* _BRIEF_: Please retype all of the data below, word for word.

* _Stored data_:
• • •
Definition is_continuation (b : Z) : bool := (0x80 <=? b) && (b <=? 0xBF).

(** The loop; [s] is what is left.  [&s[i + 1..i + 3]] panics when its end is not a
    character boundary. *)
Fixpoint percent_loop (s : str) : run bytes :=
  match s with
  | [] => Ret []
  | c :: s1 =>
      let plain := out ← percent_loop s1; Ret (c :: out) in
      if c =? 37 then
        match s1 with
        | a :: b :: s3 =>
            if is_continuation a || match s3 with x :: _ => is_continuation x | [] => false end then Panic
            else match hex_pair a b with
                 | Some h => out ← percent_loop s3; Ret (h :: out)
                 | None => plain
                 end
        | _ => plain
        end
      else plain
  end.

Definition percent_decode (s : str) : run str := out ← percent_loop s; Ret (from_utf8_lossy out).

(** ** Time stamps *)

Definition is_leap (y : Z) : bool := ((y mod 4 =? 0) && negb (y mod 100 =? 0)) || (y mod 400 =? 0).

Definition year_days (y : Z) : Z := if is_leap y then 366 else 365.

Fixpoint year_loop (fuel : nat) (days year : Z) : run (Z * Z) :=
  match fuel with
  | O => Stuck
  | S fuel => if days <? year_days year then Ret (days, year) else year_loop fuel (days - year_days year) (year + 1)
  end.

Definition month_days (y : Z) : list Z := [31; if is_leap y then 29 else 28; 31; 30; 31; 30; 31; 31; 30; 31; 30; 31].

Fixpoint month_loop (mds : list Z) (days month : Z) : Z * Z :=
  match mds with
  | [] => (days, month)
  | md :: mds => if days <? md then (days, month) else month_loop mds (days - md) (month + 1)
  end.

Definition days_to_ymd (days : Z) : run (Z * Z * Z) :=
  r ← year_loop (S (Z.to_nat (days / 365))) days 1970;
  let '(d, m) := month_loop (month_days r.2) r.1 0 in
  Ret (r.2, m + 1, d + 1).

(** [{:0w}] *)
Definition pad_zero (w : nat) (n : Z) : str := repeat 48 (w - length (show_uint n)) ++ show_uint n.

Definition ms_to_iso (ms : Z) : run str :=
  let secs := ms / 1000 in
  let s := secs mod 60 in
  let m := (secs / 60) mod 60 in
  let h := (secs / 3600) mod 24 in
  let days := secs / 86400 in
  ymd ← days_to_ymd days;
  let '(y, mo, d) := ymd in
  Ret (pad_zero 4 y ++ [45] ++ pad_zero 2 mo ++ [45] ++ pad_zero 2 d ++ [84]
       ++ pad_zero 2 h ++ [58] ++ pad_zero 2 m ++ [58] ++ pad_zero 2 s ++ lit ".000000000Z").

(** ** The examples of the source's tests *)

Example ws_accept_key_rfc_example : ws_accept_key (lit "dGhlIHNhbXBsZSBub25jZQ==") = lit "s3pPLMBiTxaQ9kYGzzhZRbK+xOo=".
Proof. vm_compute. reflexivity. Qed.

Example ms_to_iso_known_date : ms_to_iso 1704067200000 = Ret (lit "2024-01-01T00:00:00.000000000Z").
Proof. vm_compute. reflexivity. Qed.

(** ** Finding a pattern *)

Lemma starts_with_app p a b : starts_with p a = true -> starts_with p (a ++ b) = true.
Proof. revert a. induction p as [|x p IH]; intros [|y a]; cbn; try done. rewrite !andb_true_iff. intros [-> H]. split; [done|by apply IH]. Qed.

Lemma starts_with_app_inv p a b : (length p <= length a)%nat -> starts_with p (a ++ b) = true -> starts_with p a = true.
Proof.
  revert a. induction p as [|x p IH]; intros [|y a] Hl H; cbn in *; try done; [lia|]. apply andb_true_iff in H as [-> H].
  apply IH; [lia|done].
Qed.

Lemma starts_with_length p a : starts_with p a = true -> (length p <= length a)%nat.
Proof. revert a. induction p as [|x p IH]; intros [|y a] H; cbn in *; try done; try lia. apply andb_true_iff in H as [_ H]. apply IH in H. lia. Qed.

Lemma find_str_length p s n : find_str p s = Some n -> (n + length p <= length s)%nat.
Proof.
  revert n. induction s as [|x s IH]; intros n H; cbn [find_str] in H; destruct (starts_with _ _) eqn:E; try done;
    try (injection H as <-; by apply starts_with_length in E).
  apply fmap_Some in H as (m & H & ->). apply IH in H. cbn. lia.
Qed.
• • •
* _YOUR SOLUTION_:
Definition is_continuation (b : Z) : bool := (0x80 <=? b) && (b <=? 0xBF).

(** The loop; [s] is what is left.  [&s[i + 1..i + 3]] panics when its end is not a
    character boundary. *)
Fixpoint percent_loop (s : str) : run bytes :=
  match s with
  | [] => Ret []
  | c :: s1 =>
      let plain := out ← percent_loop s1; Ret (c :: out) in
      if c =? 37 then
        match s1 with
        | a :: b :: s3 =>
            if is_continuation a || match s3 with x :: _ => is_continuation x | [] => false end then Panic
            else match hex_pair a b with
                 | Some h => out ← percent_loop s3; Ret (h :: out)
                 | None => plain
                 end
        | _ => plain
        end
      else plain
  end.

Definition percent_decode (s : str) : run str := out ← percent_loop s; Ret (from_utf8_lossy out).

(** ** Time stamps *)

Definition is_leap (y : Z) : bool := ((y mod 4 =? 0) && negb (y mod 100 =? 0)) || (y mod 400 =? 0).

Definition year_days (y : Z) : Z := if is_leap y then 366 else 365.

Fixpoint year_loop (fuel : nat) (days year : Z) : run (Z * Z) :=
  match fuel with
  | O => Stuck
  | S fuel => if days <? year_days year then Ret (days, year) else year_loop fuel (days - year_days year) (year + 1)
  end.

Definition month_days (y : Z) : list Z := [31; if is_leap y then 29 else 28; 31; 30; 31; 30; 31; 31; 30; 31; 30; 31].

Fixpoint month_loop (mds : list Z) (days month : Z) : Z * Z :=
  match mds with
  | [] => (days, month)
  | md :: mds => if days <? md then (days, month) else month_loop mds (days - md) (month + 1)
  end.

Definition days_to_ymd (days : Z) : run (Z * Z * Z) :=
  r ← year_loop (S (Z.to_nat (days / 365))) days 1970;
  let '(d, m) := month_loop (month_days r.2) r.1 0 in
  Ret (r.2, m + 1, d + 1).

(** [{:0w}] *)
Definition pad_zero (w : nat) (n : Z) : str := repeat 48 (w - length (show_uint n)) ++ show_uint n.

Definition ms_to_iso (ms : Z) : run str :=
  let secs := ms / 1000 in
  let s := secs mod 60 in
  let m := (secs / 60) mod 60 in
  let h := (secs / 3600) mod 24 in
  let days := secs / 86400 in
  ymd ← days_to_ymd days;
  let '(y, mo, d) := ymd in
  Ret (pad_zero 4 y ++ [45] ++ pad_zero 2 mo ++ [45] ++ pad_zero 2 d ++ [84]
       ++ pad_zero 2 h ++ [58] ++ pad_zero 2 m ++ [58] ++ pad_zero 2 s ++ lit ".000000000Z").

(** ** The examples of the source's tests *)

Example ws_accept_key_rfc_example : ws_accept_key (lit "dGhlIHNhbXBsZSBub25jZQ==") = lit "s3pPLMBiTxaQ9kYGzzhZRbK+xOo=".
Proof. vm_compute. reflexivity. Qed.

Example ms_to_iso_known_date : ms_to_iso 1704067200000 = Ret (lit "2024-01-01T00:00:00.000000000Z").
Proof. vm_compute. reflexivity. Qed.

(** ** Finding a pattern *)

Lemma starts_with_app p a b : starts_with p a = true -> starts_with p (a ++ b) = true.
Proof. revert a. induction p as [|x p IH]; intros [|y a]; cbn; try done. rewrite !andb_true_iff. intros [-> H]. split; [done|by apply IH]. Qed.

Lemma starts_with_app_inv p a b : (length p <= length a)%nat -> starts_with p (a ++ b) = true -> starts_with p a = true.
Proof.
  revert a. induction p as [|x p IH]; intros [|y a] Hl H; cbn in *; try done; [lia|]. apply andb_true_iff in H as [-> H].
  apply IH; [lia|done].
Qed.

Lemma starts_with_length p a : starts_with p a = true -> (length p <= length a)%nat.
Proof. revert a. induction p as [|x p IH]; intros [|y a] H; cbn in *; try done; try lia. apply andb_true_iff in H as [_ H]. apply IH in H. lia. Qed.

Lemma find_str_length p s n : find_str p s = Some n -> (n + length p <= length s)%nat.
Proof.
  revert n. induction s as [|x s IH]; intros n H; cbn [find_str] in H; destruct (starts_with _ _) eqn:E; try done;
    try (injection H as <-; by apply starts_with_length in E).
  apply fmap_Some in H as (m & H & ->). apply IH in H. cbn. lia.
Qed.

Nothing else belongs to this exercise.